Supplementary material
Biased codon usage near intron-exon junctions: selection on splicing enhancers, splice site recognition or something else?
Jean-Vincent Chamary and Laurence D. Hurst
Department of Biology and Biochemistry, University of Bath, Bath, UK, BA2 7AY
Corresponding author: Hurst, L.D. ().
Dataset of complete coding sequences
We started with the same version of the human exon-intron database employed by Eskesen et al. [1], which contains 47 908 exons from 7150 entries. However, many sequences are incomplete, not starting with ATG and/or not finishing with a stop codon. These were eliminated. Sequences with non-terminal in-frame stop codons were also excluded. Moreover, many genes are duplicates of some variety, either different but similar genes, different versions of the same gene or, in some cases, identical copies of the same gene. We therefore performed an all-against-all BLAST (using E = 0.001), eliminating all but one of each duplicate cluster. We arbitrarily retained the longest entry or, when several long coding sequence were present, selected one at random. Of the remaining coding sequences, we cross-referenced the protein identifier with NCBI (http://www.ncbi.nlm.nih.gov), which revealed five non-human genes. Before ignoring first and last exons, this left 18 414 exons from 2033 genes. Our final dataset consisted of 14 407 exons in 1802 genes.
Proportional usage of synonymous codon pairs as a function of distance from junctions
All exons were trimmed so that the first and last codons were whole (i.e. removing 0–2 nucleotides from both ends). Each exon was divided in two, the first half being considered the 5’-end, the second the 3’-end. Under this protocol no given codon can be counted more than once. Running towards the interior of an exon, the distance from the intron-exon junction is the number of whole codons between a given codon and the junction pertinent to the half-exon. The first whole codon at each end was hence the 0th codon.

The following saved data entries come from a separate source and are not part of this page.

(** ** peak_magic.h *)

Definition MAGIC_UNKNOWN : Z := 0.
Definition MAGIC_DICOM_MEDICAL_IMAGING_DATA : Z := 1.
Definition MAGIC_NODE_JS_SCRIPT_TEXT_EXECUTABLE : Z := 2.
Definition MAGIC_BINHEX_BINARY_TEXT : Z := 3.
Definition MAGIC_MARC21 : Z := 4.
Definition MAGIC_MICROSOFT_WORD_DOCUMENT : Z := 5.
Definition MAGIC_PACKED_DATA : Z := 6.
Definition MAGIC_OGG_DATA : Z := 7.
Definition MAGIC_PDF_DOCUMENT : Z := 8.
Definition MAGIC_PGP_MESSAGE : Z := 9.
Definition MAGIC_PGP_PUBLIC_KEY_BLOCK : Z := 10.
Definition MAGIC_PGP_SIGNATURE : Z := 11.
Definition MAGIC_POSTSCRIPT_DOCUMENT_TEXT : Z := 12.
Definition MAGIC_SEREAL_DATA : Z := 13.
Definition MAGIC_PART_OF_MULTIPART_DEBIAN_PACKAGE : Z := 14.
Definition MAGIC_FDF_DOCUMENT : Z := 15.
Definition MAGIC_SPLINE_FONT_DATABASE : Z := 16.
Definition MAGIC_GOOGLE_KML_DOCUMENT : Z := 17.
Definition MAGIC_COMPRESSED_GOOGLE_KML_DOCUMENT__INCLUDING_RESOURCES_ : Z := 18.
Definition MAGIC_SUN_KCMS_ICC_PROFILE : Z := 19.
Definition MAGIC_LOTUS_WORDPRO : Z := 20.
Definition MAGIC_MICROSOFT_CABINET_ARCHIVE_DATA : Z := 21.
Definition MAGIC_MICROSOFT_EXCEL_WORKSHEET : Z := 22.
Definition MAGIC_EMBEDDED_OPENTYPE__EOT_ : Z := 23.
Definition MAGIC_OPENTYPE_FONT_DATA : Z := 24.
Definition MAGIC_TRANSPORT_NEUTRAL_ENCAPSULATION_FORMAT : Z := 25.
Definition MAGIC_MICROSOFT_WORD_2007P : Z := 26.
Definition MAGIC_REALMEDIA_FILE : Z := 27.
Definition MAGIC_SYMBIAN_INSTALLATION_FILE : Z := 28.
Definition MAGIC_TCPDUMP_CAPTURE_FILE : Z := 29.
Definition MAGIC_LOTUS_1_2_3 : Z := 30.
Definition MAGIC_ABOOK_ADDRESS_BOOK : Z := 31.
Definition MAGIC_ARC_ARCHIVE_DATA : Z := 32.
Definition MAGIC_MIPS_ARCHIVE : Z := 33.
Definition MAGIC_ARJ_ARCHIVE_DATA : Z := 34.
Definition MAGIC_BITTORRENT_FILE : Z := 35.
Definition MAGIC_BZIP2_COMPRESSED_DATA : Z := 36.
Definition MAGIC_COMPRESS_D_DATA : Z := 37.
Definition MAGIC_BYTE_SWAPPED_CPIO_ARCHIVE : Z := 38.
Definition MAGIC_BERKELEY_DB : Z := 39.
Definition MAGIC_WINDOWS_PROGRAM_INFORMATION_FILE : Z := 40.
Definition MAGIC_TEX_DVI_FILE : Z := 41.
Definition MAGIC_EET_ARCHIVE : Z := 42.
Definition MAGIC_EMACS__BYTE_COMPILED_LISP_DATA : Z := 43.
Definition MAGIC_X11_SNF_FONT_DATA__LSB_FIRST : Z := 44.
Definition MAGIC_TRUETYPE_FONT_DATA : Z := 45.
Definition MAGIC_FREEMIND_DOCUMENT : Z := 46.
Definition MAGIC_FREEPLANE_DOCUMENT : Z := 47.
Definition MAGIC_GNU_DBM_OR_NDBM_DATABASE : Z := 48.
Definition MAGIC_GNUMERIC_SPREADSHEET : Z := 49.
Definition MAGIC_GPG_KEY_PUBLIC_RING : Z := 50.
Definition MAGIC_GZIP_COMPRESSED_DATA : Z := 51.
Definition MAGIC_HIERARCHICAL_DATA_FORMAT_DATA : Z := 52.
Definition MAGIC_HANGUL__KOREAN__WORD_PROCESSOR_FILE_2000 : Z := 53.
Definition MAGIC_INTERNET_ARCHIVE_FILE : Z := 54.
Definition MAGIC_JUST_SYSTEM_WORD_PROCESSOR_ICHITARO : Z := 55.
Definition MAGIC_JUST_SYSTEM_WORD_PROCESSOR_ICHITARO_V5 : Z := 56.
Definition MAGIC_JUST_SYSTEM_WORD_PROCESSOR_ICHITARO_V6 : Z := 57.
Definition MAGIC_ISO_9660_CD_ROM_FILESYSTEM_DATA__RAW_2352_BYTE_SECTORS_ : Z := 58.
Definition MAGIC_JAVA_APPLET : Z := 59.
Definition MAGIC_JAVA_JCE_KEYSTORE : Z := 60.
Definition MAGIC_JAVA_KEYSTORE : Z := 61.
Definition MAGIC_KDE_FILE : Z := 62.
Definition MAGIC_LHA_ARCHIVE_DATA : Z := 63.
Definition MAGIC_LHARC_1_X_ARX_ARCHIVE_DATA__LH0_ : Z := 64.
Definition MAGIC_LZ4_COMPRESSED_DATA__V0_1_V0_9_ : Z := 65.
Definition MAGIC_LZIP_COMPRESSED_DATA : Z := 66.
Definition MAGIC_LZMA_COMPRESSED_DATA_ : Z := 67.
Definition MAGIC_FRAMEMAKER_FILE : Z := 68.
Definition MAGIC_MICROSOFT_ACCESS_DATABASE : Z := 69.
Definition MAGIC_PGP_KEY_RING : Z := 70.
Definition MAGIC_WINDOWS_PRECOMPILED_INF : Z := 71.
Definition MAGIC_MOTOROLA_QUARK_EXPRESS_DOCUMENT__ENGLISH_ : Z := 72.
Definition MAGIC_APPLE_QUICKTIME_COMPRESSED_ARCHIVE : Z := 73.
Definition MAGIC_RAR_ARCHIVE_DATA_ : Z := 74.
Definition MAGIC_RPM : Z := 75.
Definition MAGIC_SC_SPREADSHEET_FILE : Z := 76.
Definition MAGIC_SCRIBUS_DOCUMENT : Z := 77.
Definition MAGIC_SNAPPY_FRAMED_DATA : Z := 78.
Definition MAGIC_STUFFIT_ARCHIVE : Z := 79.
Definition MAGIC_PKG_DATASTREAM__SVR4_ : Z := 80.
Definition MAGIC_GNU_TAR_ARCHIVE : Z := 81.
Definition MAGIC_TEX_FONT_METRIC_DATA : Z := 82.
Definition MAGIC_INITIALIZATION_CONFIGURATION : Z := 83.
Definition MAGIC_XZ_COMPRESSED_DATA : Z := 84.
Definition MAGIC_ZOO_ARCHIVE_DATA : Z := 85.
Definition MAGIC_XML_DOCUMENT_TEXT : Z := 86.
Definition MAGIC_XML_SITEMAP_DOCUMENT_TEXT : Z := 87.
Definition MAGIC_ZIP_MULTI_VOLUME_ARCHIVE_DATA__AT_LEAST_PKZIP_V2_50_TO_EXTRACT : Z := 88.
Definition MAGIC_STANDARD_MIDI_DATA : Z := 89.
Definition MAGIC_MPEG_ADTS : Z := 90.
Definition MAGIC_ATSC_A_52_AKA_AC_3_AKA_DOLBY_DIGITAL_STREAM_ : Z := 91.
Definition MAGIC_MONKEY_S_AUDIO_COMPRESSED_FORMAT : Z := 92.
Definition MAGIC_FLAC_AUDIO_BITSTREAM_DATA : Z := 93.
Definition MAGIC_MPEG_ADIF__AAC : Z := 94.
Definition MAGIC_MPEG_ADTS__AAC : Z := 95.
Definition MAGIC_MODULE_SOUND_DATA : Z := 96.
Definition MAGIC_MPEG_4_LOAS : Z := 97.
Definition MAGIC_MUSEPACK_AUDIO : Z := 98.
Definition MAGIC_REALAUDIO_SOUND_FILE : Z := 99.
Definition MAGIC_UNKNOWN_AUDIO_FORMAT : Z := 100.
Definition MAGIC_MBWF_RF64_AUDIO : Z := 101.
Definition MAGIC_PROTEIN_DATA_BANK_DATA__ID_CODE__S : Z := 102.
Definition MAGIC_GIF_IMAGE_DATA : Z := 103.
Definition MAGIC_JPEG_2000_IMAGE : Z := 104.
Definition MAGIC_JPEG_IMAGE_DATA : Z := 105.
Definition MAGIC_PNG_IMAGE_DATA : Z := 106.
Definition MAGIC_SVG_SCALABLE_VECTOR_GRAPHICS_IMAGE : Z := 107.
Definition MAGIC_TIFF_IMAGE_DATA : Z := 108.
Definition MAGIC_ADOBE_PHOTOSHOP_IMAGE : Z := 109.
Definition MAGIC_DJVU_MULTIPLE_PAGE_DOCUMENT : Z := 110.
Definition MAGIC_DWG_AUTODESK_AUTOCAD_RELEASE_1_40 : Z := 111.
Definition MAGIC_AWARD_BIOS_LOGO__136_X_126 : Z := 112.
Definition MAGIC_AWARD_BIOS_BITMAP : Z := 113.
Definition MAGIC_CANON_CR2_RAW_IMAGE_DATA : Z := 114.
Definition MAGIC_CANON_CIFF_RAW_IMAGE_DATA : Z := 115.
Definition MAGIC_CARTESIAN_PERCEPTUAL_COMPRESSION_IMAGE : Z := 116.
Definition MAGIC_MS_WINDOWS_CURSOR_RESOURCE : Z := 117.
Definition MAGIC_DPX_IMAGE_DATA__BIG_ENDIAN_ : Z := 118.
Definition MAGIC_OPENEXR_IMAGE_DATA_ : Z := 119.
Definition MAGIC_MS_WINDOWS_ICON_RESOURCE : Z := 120.
Definition MAGIC_SYSLINUX__LSS16_IMAGE_DATA : Z := 121.
Definition MAGIC_PC_BITMAP__OS_2_1_X_FORMAT : Z := 122.
Definition MAGIC_NIFF_IMAGE_DATA : Z := 123.
Definition MAGIC_OLYMPUS_ORF_RAW_IMAGE_DATA__BIG_ENDIAN : Z := 124.
Definition MAGIC_PAINT_NET_IMAGE_DATA : Z := 125.
Definition MAGIC_PCX : Z := 126.
Definition MAGIC_PROGRESSIVE_GRAPHICS_IMAGE_DATA_ : Z := 127.
Definition MAGIC_POLAR_MONITOR_BITMAP_TEXT : Z := 128.
Definition MAGIC_NETPBM_PPM_IMAGE_FILE : Z := 129.
Definition MAGIC_APPLE_QUICKTIME_IMAGE__FAST_START_ : Z := 130.
Definition MAGIC_UNKNOWN_IMAGE_FORMAT : Z := 131.
Definition MAGIC_FOVEON_X3F_RAW_IMAGE_DATA : Z := 132.
Definition MAGIC_GIMP_XCF_IMAGE_DATA_ : Z := 133.
Definition MAGIC_XCURSOR_DATA : Z := 134.
Definition MAGIC_X_PIXMAP_IMAGE_TEXT : Z := 135.
Definition MAGIC_XWD_X_WINDOW_DUMP_IMAGE_DATA : Z := 136.
Definition MAGIC_NEWS_TEXT : Z := 137.
Definition MAGIC_MAIL_TEXT : Z := 138.
Definition MAGIC_VRML_FILE : Z := 139.
Definition MAGIC_X3D__EXTENSIBLE_3D__MODEL_XML_TEXT : Z := 140.
Definition MAGIC_VCALENDAR_CALENDAR_FILE : Z := 141.
Definition MAGIC_HTML_DOCUMENT_TEXT : Z := 142.
Definition MAGIC_PGP_ENCRYPTED_DATA : Z := 143.
Definition MAGIC_RICH_TEXT_FORMAT_DATA_ : Z := 144.
Definition MAGIC_TEXMACS_DOCUMENT_TEXT : Z := 145.
Definition MAGIC_TROFF_OR_PREPROCESSOR_INPUT_TEXT : Z := 146.
Definition MAGIC_ASSEMBLER_SOURCE_TEXT : Z := 147.
Definition MAGIC_AWK_SCRIPT_TEXT_EXECUTABLE : Z := 148.
Definition MAGIC_BCPL_SOURCE_TEXT : Z := 149.
Definition MAGIC_C_SOURCE_TEXT : Z := 150.
Definition MAGIC_CPP_SOURCE_TEXT : Z := 151.
Definition MAGIC_UNIFIED_DIFF_OUTPUT_TEXT : Z := 152.
Definition MAGIC_FORTRAN_PROGRAM : Z := 153.
Definition MAGIC_GNU_AWK_SCRIPT_TEXT_EXECUTABLE : Z := 154.
Definition MAGIC_GNU_INFO_TEXT : Z := 155.
Definition MAGIC_JAVA_SOURCE : Z := 156.
Definition MAGIC_LISP_SCHEME_PROGRAM_TEXT : Z := 157.
Definition MAGIC_LUA_SCRIPT_TEXT_EXECUTABLE : Z := 158.
Definition MAGIC_M4_MACRO_PROCESSOR_SCRIPT_TEXT : Z := 159.
Definition MAGIC_MAKEFILE_SCRIPT_TEXT : Z := 160.
Definition MAGIC_DOS_BATCH_FILE_TEXT : Z := 161.
Definition MAGIC_NEW_AWK_SCRIPT_TEXT_EXECUTABLE : Z := 162.
Definition MAGIC_PASCAL_SOURCE_TEXT : Z := 163.
Definition MAGIC_PERL_SCRIPT_TEXT : Z := 164.
Definition MAGIC_PHP_SCRIPT_TEXT : Z := 165.
Definition MAGIC_GNU_GETTEXT_MESSAGE_CATALOGUE_TEXT : Z := 166.
Definition MAGIC_PYTHON_SCRIPT_TEXT_EXECUTABLE : Z := 167.
Definition MAGIC_RUBY_SOURCE_TEXT : Z := 168.
Definition MAGIC_SHELLSCRIPT_TEXT_EXECUTABLE : Z := 169.
Definition MAGIC_TCL_TK_SCRIPT_TEXT_EXECUTABLE : Z := 170.
Definition MAGIC_LATEX_FILE : Z := 171.
Definition MAGIC_TEXINFO_SOURCE_TEXT : Z := 172.
Definition MAGIC_VCARD_VISITING_CARD : Z := 173.
Definition MAGIC_XMCD_DATABASE_FILE_FOR_KSCD : Z := 174.
Definition MAGIC_MPEG_SEQUENCE : Z := 175.
Definition MAGIC_APPLE_QUICKTIME_MOVIE : Z := 176.
Definition MAGIC_WEBM : Z := 177.
Definition MAGIC_FLC_ANIMATION : Z := 178.
Definition MAGIC_FLI_ANIMATION__320X200X8 : Z := 179.
Definition MAGIC_MACROMEDIA_FLASH_VIDEO : Z := 180.
Definition MAGIC_JNG_VIDEO_DATA_ : Z := 181.
Definition MAGIC_MNG_VIDEO_DATA_ : Z := 182.
Definition MAGIC_MICROSOFT_ASF : Z := 183.
Definition MAGIC_SILICON_GRAPHICS_MOVIE_FILE : Z := 184.
Definition MAGIC_SYMBIAN_INSTALLATION_FILE__SYMBIAN_OS_9_X_ : Z := 185.
Definition MAGIC_MAX : Z := 186.

Record magic_item := {
  guid : Z;
  description : string;
  mime_type : string;
}.

Definition item (guid : Z) (description mime_type : string) : magic_item :=
  {| guid := guid; description := description; mime_type := mime_type |}.
(* ===== verification/Order.v ===== *)
(** * Elements ordered by a key

    What a C comparison function promises to the containers that use it ([Page],
    [Tree]): its sign is the order of two integer keys.  The lists such containers
    hold are ascending in the key. *)

From stdpp Require Export sorting.
From S2P Require Import Prelude.

(** The comparison orders the elements by a key. *)
Class KeyOrder {A} (cmp_fun : A -> A -> Z) (key : A -> Z) : Prop :=
  cmp_key x y : (cmp_fun x y ?= 0) = (key x ?= key y).

#[export] Instance Z_sub_order : KeyOrder Z.sub (fun z => z).
Proof.
  intros x y. destruct (Z.compare_spec x y); [apply Z.compare_eq_iff|apply Z.compare_lt_iff|
    apply Z.compare_gt_iff]; lia.
Qed.

Section comparisons.
Context {A : Type} {cmp_fun : A -> A -> Z} {key : A -> Z} {KO : KeyOrder cmp_fun key}.

Lemma cmp_lt x y : (cmp_fun x y <? 0) = (key x <? key y).
Proof. unfold Z.ltb. by rewrite cmp_key. Qed.

Lemma cmp_gt x y : (0 <? cmp_fun x y) = (key y <? key x).
Proof. unfold Z.ltb. by rewrite Z.compare_antisym, cmp_key, <- Z.compare_antisym. Qed.

Lemma cmp_eq x y : (cmp_fun x y =? 0) = (key x =? key y).
Proof. rewrite !Z.eqb_compare. by rewrite cmp_key. Qed.

End comparisons.

(** ** Ascending lists *)

Section keys.
Context {A : Type} {key : A -> Z}.

Definition ascending (l : list A) : Prop := StronglySorted (fun a b => key a < key b) l.

(** All keys below, all keys above. *)
Definition below (k : Z) (l : list A) : Prop := Forall (fun a => key a < k) l.
Definition above (k : Z) (l : list A) : Prop := Forall (fun a => k < key a) l.

Lemma ascending_app l r :
  ascending (l ++ r) <-> ascending l /\ ascending r /\ Forall (fun a => above (key a) r) l.
Proof.
  unfold ascending, above. induction l as [|a l IH]; simpl.
  - split; [intros H; split_and!; [constructor|done|constructor]|tauto].
  - split.
    + intros H. inversion H as [|? ? Hs Hf]; subst. apply IH in Hs as (H1 & H2 & H3).
      apply Forall_app in Hf as [Hl Hr]. split_and!; [by constructor|done|by constructor].
    + intros (H1 & H2 & H3). inversion H1 as [|? ? Hs Hf]; subst.
      apply Forall_cons in H3 as [H3 H4]. constructor; [by apply IH|].
      by apply Forall_app.
Qed.

(** A fresh element between smaller and greater ones. *)
Lemma ascending_insert l x r :
  ascending (l ++ r) -> below (key x) l -> above (key x) r -> ascending (l ++ x :: r).
Proof.
  rewrite !ascending_app. intros (H1 & H2 & H3) Hl Hr. split_and!; [done| |].
  - by constructor.
  - unfold below in Hl. rewrite Forall_forall in *. intros a Ha. constructor; [by apply Hl|by apply H3].
Qed.

(** Outside a gap, an ascending list is not affected by its size. *)
Lemma ascending_mid l a r : ascending (l ++ a :: r) -> below (key a) l /\ above (key a) r.
Proof.
  rewrite ascending_app. intros (_ & H2 & H3). split.
  - unfold below. rewrite Forall_forall in *. intros b Hb. specialize (H3 b Hb).
    by apply Forall_cons in H3 as [? _].
  - by inversion H2.
Qed.

Lemma below_le k k' l : k <= k' -> below k l -> below k' l.
Proof. intros Hk H. eapply Forall_impl; [exact H|]. simpl. lia. Qed.

Lemma above_le k k' l : k' <= k -> above k l -> above k' l.
Proof. intros Hk H. eapply Forall_impl; [exact H|]. simpl. lia. Qed.

Lemma above_cons_ascending k a l : ascending (a :: l) -> k < key a -> above k (a :: l).
Proof.
  intros H Hk. inversion H; subst. constructor; [done|]. eapply above_le; [|done]. lia.
Qed.

Lemma below_last k p a : ascending p -> last p = Some a -> key a < k -> below k p.
Proof.
  intros H Hl Hk. apply last_Some in Hl as [l ->]. apply ascending_mid in H as [H _].
  apply Forall_app. split; [eapply below_le; [|done]; lia|by repeat constructor].
Qed.

Lemma gap_fresh x l r : below (key x) l -> above (key x) r -> forall a, a ∈ l ++ r -> key a <> key x.
Proof.
  unfold below, above. rewrite !Forall_forall. intros Hl Hr a [Ha|Ha]%elem_of_app;
    [specialize (Hl a Ha)|specialize (Hr a Ha)]; lia.
Qed.

(** In an ascending list the element of a key is found by its key. *)
Lemma find_key l a : ascending l -> a ∈ l -> find (fun b => key b =? key a) l = Some a.
Proof.
  induction l as [|b l IH]; intros H Ha; [by apply elem_of_nil in Ha|]. simpl.
  inversion H as [|? ? Hs Hf]; subst. apply elem_of_cons in Ha as [->|Ha]; [by rewrite Z.eqb_refl|].
  rewrite Forall_forall in Hf. specialize (Hf a Ha). simpl in Hf.
  destruct (Z.eqb_spec (key b) (key a)); [lia|]. by apply IH.
Qed.

Lemma find_no_key l k : (forall a, a ∈ l -> key a <> k) -> find (fun b => key b =? k) l = None.
Proof.
  intros H. induction l as [|b l IH]; [done|]. simpl.
  destruct (Z.eqb_spec (key b) k) as [E|]; [exfalso; apply (H b); [left|done]|].
  apply IH. intros a Ha. apply H. by right.
Qed.

(** An element with another key is not in the way. *)
Lemma find_skip_key l a r k : key a <> k ->
  find (fun b => key b =? k) (l ++ a :: r) = find (fun b => key b =? k) (l ++ r).
Proof.
  intros H. induction l as [|b l IH]; simpl.
  - by destruct (Z.eqb_spec (key a) k).
  - by rewrite IH.
Qed.

Lemma ascending_remove l a r : ascending (l ++ a :: r) -> ascending (l ++ r).
Proof.
  rewrite !ascending_app. intros (H1 & H2 & H3). split_and!; [done|by inversion H2|].
  eapply Forall_impl; [exact H3|]. intros b Hb. by inversion Hb.
Qed.

Lemma ascending_tail a l : ascending (a :: l) -> ascending l.
Proof. by inversion 1. Qed.

(** ** The first element that satisfies a test *)

Lemma find_below (f : A -> bool) k xs : (forall b, f b = true -> k <= key b) -> below k xs -> find f xs = None.
Proof.
  intros Hf H. induction H as [|b xs Hb _ IH]; [done|]. simpl.
  destruct (f b) eqn:E; [apply Hf in E; lia|done].
Qed.

Lemma find_above (f : A -> bool) k xs : (forall b, f b = true -> key b <= k) -> above k xs -> find f xs = None.
Proof.
  intros Hf H. induction H as [|b xs Hb _ IH]; [done|]. simpl.
  destruct (f b) eqn:E; [apply Hf in E; lia|done].
Qed.

Lemma find_app_match (f : A -> bool) xs ys :
  find f (xs ++ ys) = match find f xs with Some b => Some b | None => find f ys end.
Proof. induction xs as [|b xs IH]; simpl; [done|]. by destruct (f b). Qed.

End keys.

(** Only the keys matter. *)
Lemma ascending_keys {A B} {key : A -> Z} {key' : B -> Z} l l' :
  map key l = map key' l' -> ascending (key := key) l -> ascending (key := key') l'.
Proof.
  revert l'. induction l as [|a l IH]; intros [|b l'] E H; [constructor|done..|].
  injection E as Ea El. inversion H as [|? ? Hs Hf]; subst. constructor; [by apply IH|].
  rewrite Forall_forall in Hf. apply Forall_forall. intros c Hc. rewrite <- Ea.
  assert (key' c ∈ map key l) as Hk by (rewrite El; by apply list_elem_of_fmap_2).
  apply list_elem_of_fmap in Hk as (d & Ed & Hd). rewrite Ed. by apply Hf.
Qed.
Lemma number_holds_compares x n : number_holds x n = true <-> compares (operator x) n (number x).
Proof.
  destruct x as [op r k]. unfold number_holds. cbn [operator number]. split.
  - repeat match goal with |- context [op =? ?c] => destruct (Z.eqb_spec op c) as [->|] end; [..|done].
    all: rewrite ?negb_true_iff, ?Z.ltb_lt, ?Z.leb_le, ?Z.eqb_eq, ?Z.eqb_neq; intros H; subst; by constructor.
  - destruct 1; cbn; rewrite ?negb_true_iff, ?Z.ltb_lt, ?Z.leb_le, ?Z.eqb_eq, ?Z.eqb_neq; done.
Qed.

#[export] Instance compares_dec op n k : Decision (compares op n k).
Proof.
  refine (cast_if (decide (number_holds {| operator := op; result := 0; number := k |} n = true)));
    by rewrite <- (number_holds_compares {| operator := op; result := 0; number := k |} n).
Defined.

(** The results of the comparisons that hold, in the order of the list. *)
Definition matching (l : list peak_number) (n : Z) : list Z := result <$> filter (fun x => compares (operator x) n (number x)) l.

(** A stash takes what it has room for. *)
Lemma number_match_pushes l n temp : peak_number_match l n temp = push_all (matching l n) temp.
Proof.
  revert temp. induction l as [|x l IH]; intros temp; [done|]. cbn [peak_number_match]. unfold matching. rewrite filter_cons.
  pose proof (number_holds_compares x n) as Hx. destruct (number_holds x n); [rewrite decide_True by (by apply Hx)|rewrite decide_False by (by rewrite <- Hx)]; apply IH.
Qed.

Lemma number_match_spec l n temp :
  stash_ok temp ->
  stash_ok (peak_number_match l n temp) /\ size (peak_number_match l n temp) = size temp /\
  contents (peak_number_match l n temp) = take (size temp) (contents temp ++ matching l n).
Proof.
  intros Hok. rewrite number_match_pushes. destruct (push_all_contents (matching l n) temp Hok) as (H1 & H2 & _).
  split; [done|]. split; [done|by apply push_all_room].
Qed.

(** No two comparisons of a list are the same, and each has an operator. *)
Definition rules_ok (l : list peak_number) : Prop :=
  NoDup ((fun x => (number x, operator x)) <$> l) /\ Forall (fun x => 0 <= operator x < NUMBER_MAX) l.

Definition numbers_ok (self : peak_numbers) : Prop := rules_ok (string_list self) /\ rules_ok (length_list self).

Definition rules (self : peak_numbers) (type : Z) : list peak_number :=
  if type =? NUMBER_LENGTH then length_list self else string_list self.

Lemma number_known_none l n op : number_known l n op = None -> (n, op) ∉ (fun x => (number x, operator x)) <$> l.
Proof.
  induction l as [|x l IH]; simpl; [intros _; by apply not_elem_of_nil|].
  destruct (Z.eqb_spec (number x) n), (Z.eqb_spec (operator x) op); simpl; try done;
    intros H; apply not_elem_of_cons; (split; [congruence|by apply IH]).
Qed.

(** The text in the first [len] characters. *)
Definition text (m : list Z) (len : Z) : list Z := take (Z.to_nat len) (cstr m).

For each synonymous codon pair of interest, we count the number of codons at each position relative to the intron-exon junction. We estimate biases by considering the proportional use of the first codon within the pair, which is given by codon1/(codon1 + codon2). The 0th codon was excluded due to known preferences at junctions (e.g. because AAG is often the last codon at the 3’ end of an exon [2], AAA will be comparatively rare).
Proportional representation of codons in candidate exonic splicing enhancer hexamers
We counted the number of occurrences of each of the 64 possible codons in a list of strong candidate hexamers, separated into clusters with high sequence similarity (kindly provided by Will Fairbrother, [3]) that define human ESEs. From these clusters we determined whether a given hexamer enhanced splicing at the 5’ and/or 3’-ends of exons. We then split each hexamer in the non-redundant lists into four codons (starting at positions 1, 2 and 3), which yielded 95 hexamers for the 5’-end (a 380-codon set) and 177 hexamers with 3’ activity (708-codon set). A list of 238 hexamers that is not split by 5’ or 3’ activity can be obtained from the RESCUE-ESE web server (http://genes.mit.edu/burgelab/rescue-ese).
References
1 Eskesen, S.T. at al. (2004) Natural selection affects frequencies of AG and GT dinucleotides at the 5' and 3' ends of exons. Genetics 167, 543–550
2 Sun, H. and Chasin, L.A. (2000) Multiple splicing defects in an intronic false exon. Mol. Cell. Biol. 20, 6414–6425
3 Fairbrother, W.G. et al. (2002) Predictive identification of exonic splicing enhancers in human genes. Science 297, 1007–1013
Figure 1. The proportional usage of one codon within a synonymous pair as a function of distance from intron-exon junctions. For each of the following synonymous codon pairs, the plot for the distance from the 5’-end (in the 5’ to 3’ direction) of the exon is plotted on the left hand side, whereas distance from the 3’-end of the exon (in the 3’ to 5’ direction) is plotted on the right hand side. The plotted lines are the best fit regression lines weighted by the number of codons in the sample, for each given codon pair, at the given distance. For a statistical resume of results, see Table 1 in the main text.